The central committee of the Histadrut, Israel’s labor federation, approved yesterday by a vote of 68 to 56 renunciation of a cost-of-living payment due July 1. The vote was in support of a decision by the Mapai-Achdut Avodah alignment in Israel’s coalition Government to forego the payment and provide increased welfare benefits instead.
The average for the cost-of-living index rose by seven percent during the first six months of 1966. Normally, such a rise, totaling more than three percent, would result in an increase in salaries of 700 pounds ($233) per month or less, retroactive to July 1. About 650, 000 employes will have to waive their increases in cost-of-living due to them under escalator clauses in wage agreements.
The Histadrut decision followed appeals by Finance Minister Pinhas Sapir, Labor Minister Yigal Allon and other Cabinet Ministers who asserted that cost-of-living allowance payments would undercut the Government’s program for economic independence.

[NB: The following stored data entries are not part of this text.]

(** Records up to the cursor are skipped. *)
Lemma records_loop_skip n scans after ordinal records s k :
  0 ≤ ordinal → ordinal + Z.of_nat k = after + 1 → (k ≤ length records)%nat →
  ordinal + Z.of_nat (length records) ≤ i64_max →
  loop n scans after ordinal records s = loop n scans after (after + 1) (drop k records) s.
Proof.
  revert ordinal records. induction k as [|k IH]; intros ordinal records Hord Hafter Hk Hbound.
  { rewrite drop_0. f_equal. lia. }
  destruct records as [|record records]; [simpl in Hk; lia|]. simpl length in *. cbn [records_loop drop].
  unfold i64_try_from_or_max. rewrite decide_True by width.
  rewrite (proj2 (Z.leb_le _ _)) by lia. apply IH; lia.
Qed.

(** What the loop makes of the records after the cursor: it stops after [c] of
    them, and has selected the matching ones. *)
Lemma records_loop_spec n scans after ordinal records s :
  0 ≤ ordinal → after < ordinal → ordinal + Z.of_nat (length records) ≤ i64_max →
  (length (records_selected s) ≤ n)%nat → (records_scanned s ≤ scans)%nat →
  records_truncated s = false →
  0 ≤ records_filtered s → records_filtered s + Z.of_nat (length records) ≤ u64_max →
  ∃ s' c, loop n scans after ordinal records s = Ok s' ∧ (c ≤ length records)%nat ∧
    records_selected s' = records_selected s ++ record_matching (take c records) ∧
    last_scanned s' = (if (c =? 0)%nat then last_scanned s else Some (ordinal + Z.of_nat c - 1)) ∧
    (records_truncated s' = false → c = length records ∧
       records_filtered s' = records_filtered s + Z.of_nat (length (record_matching records))) ∧
    (records ≠ [] → (length (records_selected s) < n)%nat → (records_scanned s < scans)%nat → (0 < c)%nat).
Proof.
  revert ordinal s. induction records as [|record records IH];
    intros ordinal s Hord Hafter Hbound Hsel Hscan Htr Hf Hfb.
  { exists s, 0%nat. simpl. rewrite app_nil_r, Z.add_0_r. split_and!; done. }
  simpl length in *. cbn [records_loop]. unfold i64_try_from_or_max. rewrite decide_True by width.
  rewrite (proj2 (Z.leb_gt _ _)) by lia. rewrite record_matching_cons.
  destruct (Nat.eqb_spec (records_scanned s) scans) as [Hout | Hbudget].
  { eexists _, 0%nat. split; [done|]. simpl. rewrite app_nil_r. split_and!; try done; lia. }
  destruct (record_matches filter searchable record) eqn:Hm; cbn [andb].
  - destruct (Nat.eqb_spec (length (records_selected s)) n) as [Hfull | Hroom].
    { eexists _, 0%nat. split; [done|]. simpl. rewrite app_nil_r. split_and!; try done; lia. }
    rewrite u64_add_exact by lia. cbn [record_cursor encode_ordinal_cursor mbind result_bind].
    edestruct (IH (ordinal + 1)) as (s' & c & Hs' & Hc & Hsel' & Hlast & Hend & _); [..|exists s', (S c)];
      [| | | | | | | |split; [exact Hs'|]]; simpl; rewrite ?length_app; simpl; try done; try lia.
    simpl in Hsel', Hlast, Hend. split_and!; [lia| | | |lia].
    + rewrite Hsel', record_matching_cons, Hm, <- app_assoc. done.
    + rewrite Hlast. destruct c; simpl; f_equal; lia.
    + intros Ht. destruct (Hend Ht). lia.
  - rewrite u64_add_exact by lia.
    edestruct (IH (ordinal + 1)) as (s' & c & Hs' & Hc & Hsel' & Hlast & Hend & _); [..|exists s', (S c)];
      [| | | | | | | |split; [exact Hs'|]]; simpl; try done; try lia.
    simpl in Hsel', Hlast, Hend. split_and!; [lia| | | |lia].
    + by rewrite Hsel', record_matching_cons, Hm.
    + rewrite Hlast. destruct c; simpl; f_equal; lia.
    + intros Ht. destruct (Hend Ht). lia.
Qed.

Variable records : list T.
Hypothesis Hrecords : Z.of_nat (length records) ≤ i64_max.

Definition RecordsAfter (k : nat) (value : option string) : Prop :=
  match value with
  | None => k = 0%nat
  | Some value => (0 < k)%nat ∧ record_cursor scope invocation_id filter (Z.of_nat k - 1) = Ok value
  end.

Only the Mapai and Achdut Avodah representatives on the central committee voted to renounce the payment. It was opposed by former Premier David Ben-Gurion’s dissident Israel Workers Party (Rafi), the Arab Communists, the Jewish Communists, and Mapam. The Liberals abstained. Mapam’s vote could provoke a slight coalition unease, it was indicated. Premier Levi Eshkol will confer this week with Mapam leaders to straighten out differences and agree on a common policy.